Hoje na História: 1825 - Morre o economista e filósofo francês Saint-Simon

Pensador lançaria as sementes do pensamento socialista moderno

 

No dia 19 de maio de 1825, morre em Paris Claude Henri de Rouvroy, economista e filósofo francês mais conhecido como conde de Saint-Simon. Suas ideias influenciariam a maioria dos filósofos do século XIX.

Foi ele o pensador da sociedade industrial francesa que estava em vias de substituir o antigo regime. Segundo o historiador André Piettra, ele foi “o último dos fidalgos e o primeiro dos socialistas”.
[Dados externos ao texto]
(** C8, as the code has it.  In a state whose current slot is loaded,
    pan-start at [p0] followed by pan-step at the same [p0] stores the clamp
    of the origin that was in effect at pan-start, and leaves [current] as it
    was; the origin is unchanged exactly when it was already in the clamped
    range of the current image and window. *)
Theorem pan_roundtrip (s : State) (p0 : Point) (img : vimage) :
  viewed s = Some img ->
  Int.ok (X (origin s)) -> Int.ok (Y (origin s)) ->
  exists s1 s2,
    step s (panStartChan p0) = Ok s1 /\
    step s1 (panStepChan p0) = Ok s2 /\
    current s2 = current s /\
    origin s2 = originTrans (origin s) (win s) (Some img) /\
    (origin s2 = origin s <-> in_clamp_range s).
Proof.
  intros Hv Hx Hy. pose proof Hv as Himg. apply viewed_Some in Himg.
  pose proof Himg as Hrange. apply index_Ok in Hrange as [Hc _].
  exists (set_pan s p0 (origin s)). eexists.
  split; [reflexivity |]. cbn [step]. fields.
  rewrite !sub_diag, !add_zero_l by assumption.
  replace (Pt (X (origin s)) (Y (origin s))) with (origin s)
    by (destruct (origin s); reflexivity).
  split.
  - apply setImage_loaded with (v := img). fields.
    now rewrite normalize_id.
  - cbn. rewrite normalize_id by assumption.
    split; [reflexivity |]. split; [reflexivity |].
    unfold in_clamp_range. rewrite Hv. split; intros H; exact H.
Qed.

Lemma pan_roundtrip_witness :
  exists s1 s2,
    step (firstLoaded (Pt 40 30)) (panStartChan (Pt 5 5)) = Ok s1 /\
    step s1 (panStepChan (Pt 5 5)) = Ok s2 /\
    origin s2 = Pt 40 30.
Proof.
  destruct (pan_roundtrip (firstLoaded (Pt 40 30)) (Pt 5 5) (img800x600 "a.png"))
    as (s1 & s2 & H1 & H2 & _ & Ho & _).
  - reflexivity.
  - vm_compute. split; discriminate.
  - vm_compute. split; discriminate.
  - exists s1, s2. split; [exact H1 |]. split; [exact H2 |].
    rewrite Ho. reflexivity.
Defined.

(** C8, as stated, fails.  After the first image was scrolled to (400, 300),
    Next was taken and the second, 100x100, image arrived, the current slot
    is loaded and the stored origin is still (400, 300); pan-start and
    pan-step at the same point then move the origin to (0, 0). *)
Lemma pan_roundtrip_moves_origin :
  exists s s1 s2,
    boot win400x300 twoNames 2 scrollNextLoad = Ok s /\
    viewed s = Some (img100x100 "b.png") /\
    step s (panStartChan (Pt 5 5)) = Ok s1 /\
    step s1 (panStepChan (Pt 5 5)) = Ok s2 /\
    origin s = Pt 400 300 /\ origin s2 = Pt 0 0 /\ origin s2 <> origin s.
Proof.
  do 3 eexists.
  split; [vm_compute; reflexivity |].
  split; [reflexivity |].
  split; [reflexivity |].
  split; [vm_compute; reflexivity |].
  split; [reflexivity |]. split; [reflexivity | discriminate].
Qed.
Set Warnings "-inexact-float".
#[local] Set Default Proof Using "Type".

Local Open Scope Z_scope.

(** ** Doubles *)

Module Double.

Definition double := float.

(** [std::numeric_limits<double>::infinity()] *)
Definition INF : double := infinity.
Definition NEG_INF : double := neg_infinity.

(** The C++ comparison operators on [double]. *)
Definition lt (a b : double) : bool := PrimFloat.ltb a b.
Definition gt (a b : double) : bool := PrimFloat.ltb b a.
Definition ge (a b : double) : bool := PrimFloat.leb b a.
Definition le (a b : double) : bool := PrimFloat.leb a b.
Definition eq (a b : double) : bool := PrimFloat.eqb a b.

(** [std::min(a, b)]: [b] when [b < a], else [a]. *)
Definition min (a b : double) : double := if lt b a then b else a.

(** [std::abs] on a double. *)
Definition abs (a : double) : double := PrimFloat.abs a.

(** The literal [1e-6] of [try_prune_by_bound], as the nearest binary64. *)
Definition EPS : double := 0x1.0c6f7a0b5ed8dp-20%float.

Definition is_nan (a : double) : bool := PrimFloat.is_nan a.
Definition is_finite (a : double) : bool := PrimFloat.is_finite a.

#[global] Arguments lt : simpl never.
#[global] Arguments gt : simpl never.
#[global] Arguments ge : simpl never.
#[global] Arguments le : simpl never.
#[global] Arguments eq : simpl never.
#[global] Arguments min : simpl never.
#[global] Arguments abs : simpl never.
#[global] Arguments is_nan : simpl never.
#[global] Arguments is_finite : simpl never.

End Double.

Import Double.

(** ** node.hpp *)

Inductive NodeStatus :=
| PENDING
| PROCESSING
| BRANCHED
| PRUNED_BOUND
| PRUNED_INFEASIBLE
| INTEGER
| FATHOMED.

#[global] Instance NodeStatus_eq_dec : EqDecision NodeStatus.
Proof. solve_decision. Defined.

Inductive BranchType :=
| VARIABLE
| RYAN_FOSTER
| ARC
| RESOURCE
| CUSTOM.

Module BranchingDecision.

Record t := mk {
  type : BranchType;
  variable_index : Z;
  bound_value : double;
  is_upper_bound : bool;
  item_i : Z;
  item_j : Z;
  same_column : bool;
  arc_index : Z;
  source_node : Z;
  arc_required : bool;
  resource_index : Z;
  lower_bound : double;
  upper_bound : double;
  custom_int_data : list Z;
  custom_float_data : list double
}.

(** The default member initialisers of the struct; [type] has none in the
    source, each factory assigns it. *)
Definition default (ty : BranchType) : t :=
  mk ty (-1) 0%float false (-1) (-1) false (-1) (-1) false (-1) 0%float INF [] [].

Definition variable_branch (var_idx : Z) (value : double) (upper : bool) : t :=
  let d := default VARIABLE in
  mk VARIABLE var_idx value upper (item_i d) (item_j d) (same_column d)
     (arc_index d) (source_node d) (arc_required d) (resource_index d)
     (lower_bound d) (upper_bound d) (custom_int_data d) (custom_float_data d).

Definition ryan_foster (i j : Z) (same : bool) : t :=
  let d := default RYAN_FOSTER in
  mk RYAN_FOSTER (variable_index d) (bound_value d) (is_upper_bound d) i j same
     (arc_index d) (source_node d) (arc_required d) (resource_index d)
     (lower_bound d) (upper_bound d) (custom_int_data d) (custom_float_data d).

Definition arc_branch (arc source : Z) (required : bool) : t :=
  let d := default ARC in
  mk ARC (variable_index d) (bound_value d) (is_upper_bound d)
     (item_i d) (item_j d) (same_column d) arc source required (resource_index d)
     (lower_bound d) (upper_bound d) (custom_int_data d) (custom_float_data d).

Definition resource_branch (res_idx : Z) (lb ub : double) : t :=
  let d := default RESOURCE in
  mk RESOURCE (variable_index d) (bound_value d) (is_upper_bound d)
     (item_i d) (item_j d) (same_column d)
     (arc_index d) (source_node d) (arc_required d) res_idx
     lb ub (custom_int_data d) (custom_float_data d).

End BranchingDecision.

Abbreviation NodeId := Z (only parsing).

Module BPNode.

Definition INVALID_ID : NodeId := -1.
Definition set_tail (b : HeadTailBuffer) (t : list bytes) (tb om : Z) : HeadTailBuffer :=
  {| maxBytes := maxBytes b; headBudget := headBudget b; tailBudget := tailBudget b;
     head := head b; tail := t; headBytes := headBytes b;
     tailBytes := tb; omitted := om; totalEver := totalEver b |}.

(** The loop of [trimTailToBudget]: [for excess > 0 && len(b.tail) > 0].
  The slice [front[excess:]] is taken under [0 < excess < len(front)]. *)
Fixpoint trimLoop (excess : Z) (tl : list bytes) (tb om : Z)
  : list bytes * Z * Z :=
  match tl with
  | [] => (tl, tb, om)
  | front :: rest =>
      if 0 <? excess then
        if len front <=? excess then
          trimLoop (sub excess (len front)) rest
                   (sub tb (len front)) (add om (len front))
        else
          (skipn (Z.to_nat excess) front :: rest, sub tb excess, add om excess)
      else (tl, tb, om)
  end.

Definition trimTailToBudget (b : HeadTailBuffer) : HeadTailBuffer :=
  let excess := sub (tailBytes b) (tailBudget b) in
  let '(t, tb, om) := trimLoop excess (tail b) (tailBytes b) (omitted b) in
  set_tail b t tb om.

(** The slice expressions [s[lo:]] and [s[:hi]]; [None] is the run-time
  panic for bounds out of range. *)
Definition slice_from {A} (s : list A) (lo : Z) : option (list A) :=
if (0 <=? lo) && (lo <=? len s) then Some (skipn (Z.to_nat lo) s) else None.

Definition slice_to {A} (s : list A) (hi : Z) : option (list A) :=
if (0 <=? hi) && (hi <=? len s) then Some (firstn (Z.to_nat hi) s) else None.

(** [None]: the slice [chunk[start:]] panics. *)
Definition pushToTail (chunk : bytes) (b : HeadTailBuffer) : option HeadTailBuffer :=
if tailBudget b =? 0 then Some (set_omitted b (add (omitted b) (len chunk)))
else if tailBudget b <=? len chunk then
  let start := sub (len chunk) (tailBudget b) in
  match slice_from chunk start with
  | None => None
  | Some kept =>
      let dropped := sub (len chunk) (len kept) in
      Some (set_tail b [kept] (len kept)
                     (add (omitted b) (add (tailBytes b) dropped)))
  end
else
  Some (trimTailToBudget
          (set_tail b (tail b ++ [chunk]) (add (tailBytes b) (len chunk)) (omitted b))).
(** X11.  The move callback is called exactly from the interactive 2D
    view, when no pan is on, the callback was given, a drag is on and an
    object of the collection carries the dragged identifier: a call implies
    all of this, and all of this implies a call, with the dragged
    identifier, whatever the scale. *)
Theorem callback_only_when_dragging (p : Canvas.Props) (st : Canvas.State)
    (e : Canvas.MouseEvent) :
  (forall id0 newX newY,
     Canvas.reported (Canvas.handleMouseMove p st e)
     = Some (id0, newX, newY) ->
     Canvas.viewMode p = View2D
     /\ Canvas.isInteractive p = true
     /\ Canvas.isPanning st = false
     /\ Canvas.onRackMove p = true
     /\ (exists target,
           Canvas.dragTarget st = Some target /\ dragId target = id0)
     /\ (exists obj, In obj (getObjects (Canvas.data p)) /\ id obj = id0))
  /\ (forall target obj,
        Canvas.viewMode p = View2D -> Canvas.isInteractive p = true ->
        Canvas.isPanning st = false -> Canvas.onRackMove p = true ->
        Canvas.dragTarget st = Some target ->
        In obj (getObjects (Canvas.data p)) -> id obj = dragId target ->
        exists newX newY,
          Canvas.reported (Canvas.handleMouseMove p st e)
          = Some (dragId target, newX, newY)).
Proof.
  split.
  - intros id0 newX newY H.
    destruct (drag_report_spec p st e id0 newX newY H)
      as [Hv [Hi [Hp [Hcb [target [obj [Ht [Hid [Hf _]]]]]]]]].
    repeat (split; [assumption|]).
    split; [exists target; split; [exact Ht | symmetry; exact Hid]|].
    apply find_some in Hf. destruct Hf as [Hin Heq].
    apply String.eqb_eq in Heq. exists obj. split; assumption.
  - intros target obj Hv Hi Hp Hcb Ht Hin Hid.
    destruct (find_by_id_exists _ obj (dragId target) Hin Hid) as [o Hf].
    unfold Canvas.handleMouseMove. rewrite Hv, Hp, Hi, Ht, Hcb. cbn [negb].
    unfold Canvas.toMeters, JS.div.
    destruct (Qeq_bool (scale (Canvas.getMetrics p st)) 0);
      rewrite Hf; destruct (mode_of (Canvas.data p));
      cbn [Canvas.reported]; eexists; eexists; reflexivity.
Qed.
Jovem inquieto, recebeu ensinamentos do enciclopedista d’Alembert e do filósofo Rousseau. Adepto das ideias novas, o jovem aristocrata se alista aos 17 anos no exército de libertação dos EUA ao lado de Lafayette e de Rochambeau.
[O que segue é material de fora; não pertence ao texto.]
Lemma dots_return (vs ws : list (vec F)) (A' : Op) (pm : ProjectedMatrix F Op) :
  history_ok pm -> basis_ok pm ->
  Forall (fun v => length v = pm_dproj pm) vs ->
  op_run (map (lift_by (pm_Tm pm)) vs) (pm_A pm) = (Ok ws, A') ->
  Forall (fun w => length w = pm_dtrue pm) ws ->
  exists pm',
    ProjectedMatrix_dots op_dot vs pm = (Ok (map (project_by (pm_Tm pm)) ws), pm') /\
    pm_A pm' = A' /\
    grown pm pm' (map (lift_by (pm_Tm pm)) vs) ws.
Proof.
  revert ws pm. induction vs as [|v vs IH]; intros ws pm Hok Hb Hvs Hrun Hws; cbn in *.
  - injection Hrun as <- <-. eexists. split; [reflexivity |].
    split; [reflexivity |]. now apply grown_refl.
  - unfold bind in Hrun.
    destruct (op_dot (lift_by (pm_Tm pm) v) (pm_A pm)) as [[w|e] A1] eqn:HA;
      [| discriminate].
    destruct (op_run (map (lift_by (pm_Tm pm)) vs) A1) as [[ws1|e] A2] eqn:HR;
      [| discriminate].
    cbn in Hrun. injection Hrun as <- <-.
    inversion Hvs as [|? ? Lv Hvs']; subst. inversion Hws as [|? ? Lw Hws']; subst.
    destruct (@dot_returns v w A1 pm Hok Hb Lv HA Lw) as (pm1 & Hd & HA1 & Hg).
    pose proof Hg as (T1 & D1 & P1 & _ & _ & _ & Hok1).
    destruct (IH ws1 pm1) as (pm2 & Hds & HA2 & Hg2).
    + exact Hok1.
    + destruct Hb as (WT & ST & Hpos). unfold basis_ok.
      rewrite T1, D1, P1. auto.
    + now rewrite P1.
    + now rewrite T1, HA1.
    + now rewrite D1.
    + unfold bind. rewrite Hd, Hds. rewrite T1. cbn.
      eexists. split; [reflexivity |]. split; [exact HA2 |].
      rewrite T1 in Hg2.
      exact (@grown_trans _ _ _ _ _ _ _ Hg Hg2).
Qed.

End ProjectedMatrixFacts.

(** C6. On a projected operator whose histories have [dtrue] rows and
    whose basis is [dtrue x dproj] with [dtrue > 0]: a run of applies with
    reduced vectors of length [dproj], on which the wrapped operator
    returns images of length [dtrue], returns [Tm.T @ w] for each image
    [w = A.dot(Tm @ v)], and leaves as histories the old columns followed
    by the probes [Tm @ v], and by the images, in the order of the
    applies.  And whatever a run of applies does, the old columns of both
    histories stay the first columns, in their order. *)
Theorem ProjectedMatrix_history :
  forall (F : Type) (SF : Scalar F) (Op : Type) (op_dot : vec F -> M Op (vec F))
         (pm : ProjectedMatrix F Op),
    history_ok pm -> basis_ok pm ->
    (forall (vs ws : list (vec F)) (A' : Op),
        Forall (fun v => length v = pm_dproj pm) vs ->
        op_run op_dot (map (lift_by (pm_Tm pm)) vs) (pm_A pm) = (Ok ws, A') ->
        Forall (fun w => length w = pm_dtrue pm) ws ->
        exists pm',
          ProjectedMatrix_dots op_dot vs pm
          = (Ok (map (project_by (pm_Tm pm)) ws), pm') /\
          columns (pm_Vs pm') = columns (pm_Vs pm) ++ map (lift_by (pm_Tm pm)) vs /\
          columns (pm_AVs pm') = columns (pm_AVs pm) ++ ws) /\
    (forall vs : list (vec F),
        exists n1 n2,
          columns (pm_Vs (snd (ProjectedMatrix_dots op_dot vs pm)))
          = columns (pm_Vs pm) ++ n1 /\
          columns (pm_AVs (snd (ProjectedMatrix_dots op_dot vs pm)))
          = columns (pm_AVs pm) ++ n2).
Proof.
  intros F SF Op op_dot pm Hok Hb. split.
  - intros vs ws A' Hvs Hrun Hws.
    destruct (@dots_return F SF Op op_dot vs ws A' pm Hok Hb Hvs Hrun Hws) as (pm' & Hd & _ & Hg).
    exists pm'. split; [exact Hd |]. split; apply Hg.
  - intros vs. destruct (@dots_grow F SF Op op_dot vs pm Hok) as (n1 & n2 & Hg).
    exists n1, n2. split; apply Hg.
Qed.

(** The operator [[2 0] [0 3]], the basis of its first axis, and the
    projection of the one on the other. *)
Definition stretch : ndarray R := mkArr float64 (2, 2) [[2; 0]; [0; 3]]%R.
Definition first_axis : ndarray R := mkArr float64 (2, 1) [[1]; [0]]%R.
Definition dense_dot (v : vec R) : M (ndarray R) (vec R) :=
  fun A => (nd_dot_vec A v, A).
Definition projected_stretch : ProjectedMatrix R (ndarray R) :=
  ProjectedMatrix_init (@adtype R) stretch first_axis.

Lemma projected_stretch_ok :
  history_ok projected_stretch /\ basis_ok projected_stretch.
Proof.
  unfold history_ok, basis_ok, well_shaped. cbn.
  repeat split; try lia; repeat constructor.
Qed.

(** C6 at one apply of the projected stretch. *)
Lemma ProjectedMatrix_history_witness :
  exists pm',
    ProjectedMatrix_dots dense_dot [[1%R]] projected_stretch
    = (Ok [[(1 * (2 * (1 * 1 + 0) + (0 * (0 * 1 + 0) + 0)) +
             (0 * (0 * (1 * 1 + 0) + (3 * (0 * 1 + 0) + 0)) + 0))%R]], pm') /\
    columns (pm_Vs pm') = [] ++ [[(1 * 1 + 0)%R; (0 * 1 + 0)%R]] /\
    columns (pm_AVs pm')
    = [] ++ [[(2 * (1 * 1 + 0) + (0 * (0 * 1 + 0) + 0))%R;
              (0 * (1 * 1 + 0) + (3 * (0 * 1 + 0) + 0))%R]].
Proof.
  apply (proj1 (@ProjectedMatrix_history R R_Scalar (ndarray R) dense_dot
                  projected_stretch (proj1 projected_stretch_ok)
                  (proj2 projected_stretch_ok))
               [[1%R]]
               [[(2 * (1 * 1 + 0) + (0 * (0 * 1 + 0) + 0))%R;
                 (0 * (1 * 1 + 0) + (3 * (0 * 1 + 0) + 0))%R]]
               stretch).
  - repeat constructor.
  - reflexivity.
  - repeat constructor.
Defined.

(* ===================================================================== *)
(** * Properties of the Cartesian controller *)
(* ===================================================================== *)

Section EvalFacts.
Context {F : Type} {SF : Scalar F}.

(** The atoms that are not fixed, among [ids]. *)
Definition free_of (fixd ids : list nat) : list nat :=
  filter (fun i => negb (is_fixed fixd i)) ids.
Durante a Revolução Francesa, enriquece com a venda dos bens da Igreja. Em1798, com o dinheiro ganho, instala-se num apartamento em frente à Escola Politécnica. Sob a influência de Jean Burdin, frequenta o curso de física. Mais tarde, muda-se para as proximidades da Escola de Medicina, onde cursa disciplinas de biologia e fisiologia.
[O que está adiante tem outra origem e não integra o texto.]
(** * Covenantrix desktop shell: the service-lifecycle orchestrator

    A shallow embedding of the Electron main process ([main.js], class
    [CovenantrixApp], the revision that auto-starts the backend) and of the
    properties its design document states about it.

    The JavaScript object [covenantrixApp] becomes the record [App]; every
    method becomes a computation in a small state-and-exception monad [M]
    whose state is the pair of the object's fields and the list of events
    the method has caused so far.  Everything the code asks of its host
    (the platform name, the filesystem, the HTTP server behind the fixed
    endpoint, the dialog the user answers, [child_process.spawn]) is a field
    of the record [World].

    An [async] method runs to its end as one step of the event loop
    ([Action]); a listener that fires while the method is suspended in an
    [await] is taken to fire before or after it. *)

From Stdlib Require Import List String Ascii ZArith NArith Lia Bool Arith.
Import ListNotations.
Open Scope string_scope.

Set Implicit Arguments.

(* ===================================================================== *)
(** ** JavaScript values that cross the IPC bridge *)
(* ===================================================================== *)

Module Js.

(** The [data] argument of ['api-call'] is whatever the renderer passed to
    [apiCall(method, endpoint, data)]. *)
#[warnings="-register-all"]
Inductive Value :=
| Undefined
| Null
| Bool (b : bool)
| Num (z : Z)
| NaN
| Str (s : string)
| Obj (fields : list (string * Value)).

(** ToBoolean, the test behind [if (data)]. *)
Definition truthy (v : Value) : bool :=
  match v with
  | Undefined | Null | NaN => false
  | Bool b => b
  | Num z => negb (z =? 0)%Z
  | Str s => negb (s =? "")
  | Obj _ => true
  end.

(** [data] is "non-null" when it is neither [null] nor [undefined]. *)
Definition non_null (v : Value) : bool :=
  match v with
  | Undefined | Null => false
  | _ => true
  end.

End Js.

(* ===================================================================== *)
(** ** The host: platform, filesystem, network, user *)
(* ===================================================================== *)

(** What one call of axios ends with, as its Node adapter sees it: the
    response it is left with once it has followed the redirects it follows
    (a 3xx status here is one axios did not follow), or no response at all:
    the connection was refused or reset, or the body stream failed while it
    was read.  In both cases after [ans_latency] milliseconds. *)
Record ServerAnswer := {
  ans_status  : option Z;     (* None: no response *)
  ans_body    : Js.Value;
  ans_latency : N
}.

Record World := {
  w_platform      : string;              (* process.platform *)
  w_isPackaged    : bool;                (* app.isPackaged *)
  w_resourcesPath : string;              (* process.resourcesPath *)
  w_dirname       : string;              (* __dirname of main.js *)
  w_join          : list string -> string;  (* path.join *)
  w_pathDirname   : string -> string;    (* path.dirname *)
  w_existsSync    : string -> bool;      (* fs.existsSync *)
  w_server        : nat -> ServerAnswer; (* answer to the n-th call of axios *)
  w_spawnThrows   : nat -> bool;         (* does the n-th spawn throw? *)
  w_choice        : nat -> nat           (* button of the n-th message box *)
}.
Saint-Simon desejava, na realidade, dar um sentido comum à ciência e unificar os princípios científicos. Em 1803, escreve a Carta de um habitante de Genebra aos seus contemporâneos – um elogio à ciência, colocada quase como uma nova religião.

Dono de saber eclético, imerso em seus contatos com cientistas, mas, sobretudo, com ideólogos, elabora uma filosofia pregando o progresso da humanidade pela indústria. Em 1817, publica A Indústria, que já levanta a questão da política positiva. Nesse mesmo ano, Auguste Comte, recém-formado na Escola Politécnica, torna-se seu secretário particular e o auxilia na redação de obras filosóficas e artigos de imprensa.

Herdeiro do Iluminismo e de Rousseau, Saint-Simon encontra-se entre os grandes utopistas do século XIX. Autor de numerosas obras, entre as quais O Novo Cristianismo (1825), se apresenta como o profeta de uma nova religião fundada na fraternidade e na fé em meio ao progresso e à industrialização. No primeiro número de sua revista O Organizador (1819), publica uma célebre parábola em que opõe a utilidade social dos produtores e dos sábios à inutilidade dos dirigentes políticos, religiosos e militares.

O saintsimonismo iria exercer uma profunda influência sobre a elite francesa do Segundo Império. Dessa filosofia partiriam o próprio Comte, fundador do positivismo, os banqueiros Jacob e Isaac Pereire, organizadores do crédito na França, o politécnico Michel Chevalier, redator do Tratado de Livre Mercado de 1860, e Prosper Enfantin, outro politécnico que convenceu Ferdinand de Lesseps a construir o Canal de Suez.

Saint-Simon desenvolveu uma teoria de classes sociais em que opõe uma maioria explorada de trabalhadores a uma minoria de exploradores, que são os ociosos, os proprietários rentistas e, de modo geral, aqueles que não empreendem.

Expõe sua concepção social em diversas publicações, particularmente em Le Système Industriel, em 1821, e em Le Catéchisme des industriels, em 1823. Considerava que a idade de ouro estava por vir e se assentaria na perfeição da ordem social de um capitalismo de abundância e de riqueza em proveito de todos.

Era favorável a um “Conselho de Luizes” constituído de sábios, artistas, artesãos, donos de empresas capazes de privilegiar os fatos e o fundo em detrimento dos princípios e da forma. De outra parte, entendia que governar não era uma particularidade e que a política deveria se limitar a aspectos do sistema econômico.

A proximidade socialista de Saint-Simon notava-se pela tendência à organização e à planificação, em especial no seu projeto de “melhoria geral do território da França” voltado a enriquecer o país e a levar, em seguida, a uma melhoria das condições de vida de todos. Seu objetivo era a elevação moral do proletariado graças a uma organização das riquezas pelos próprios capitalistas. As concepções de Saint-Simon prenunciaram os temas fundamentais do socialismo moderno.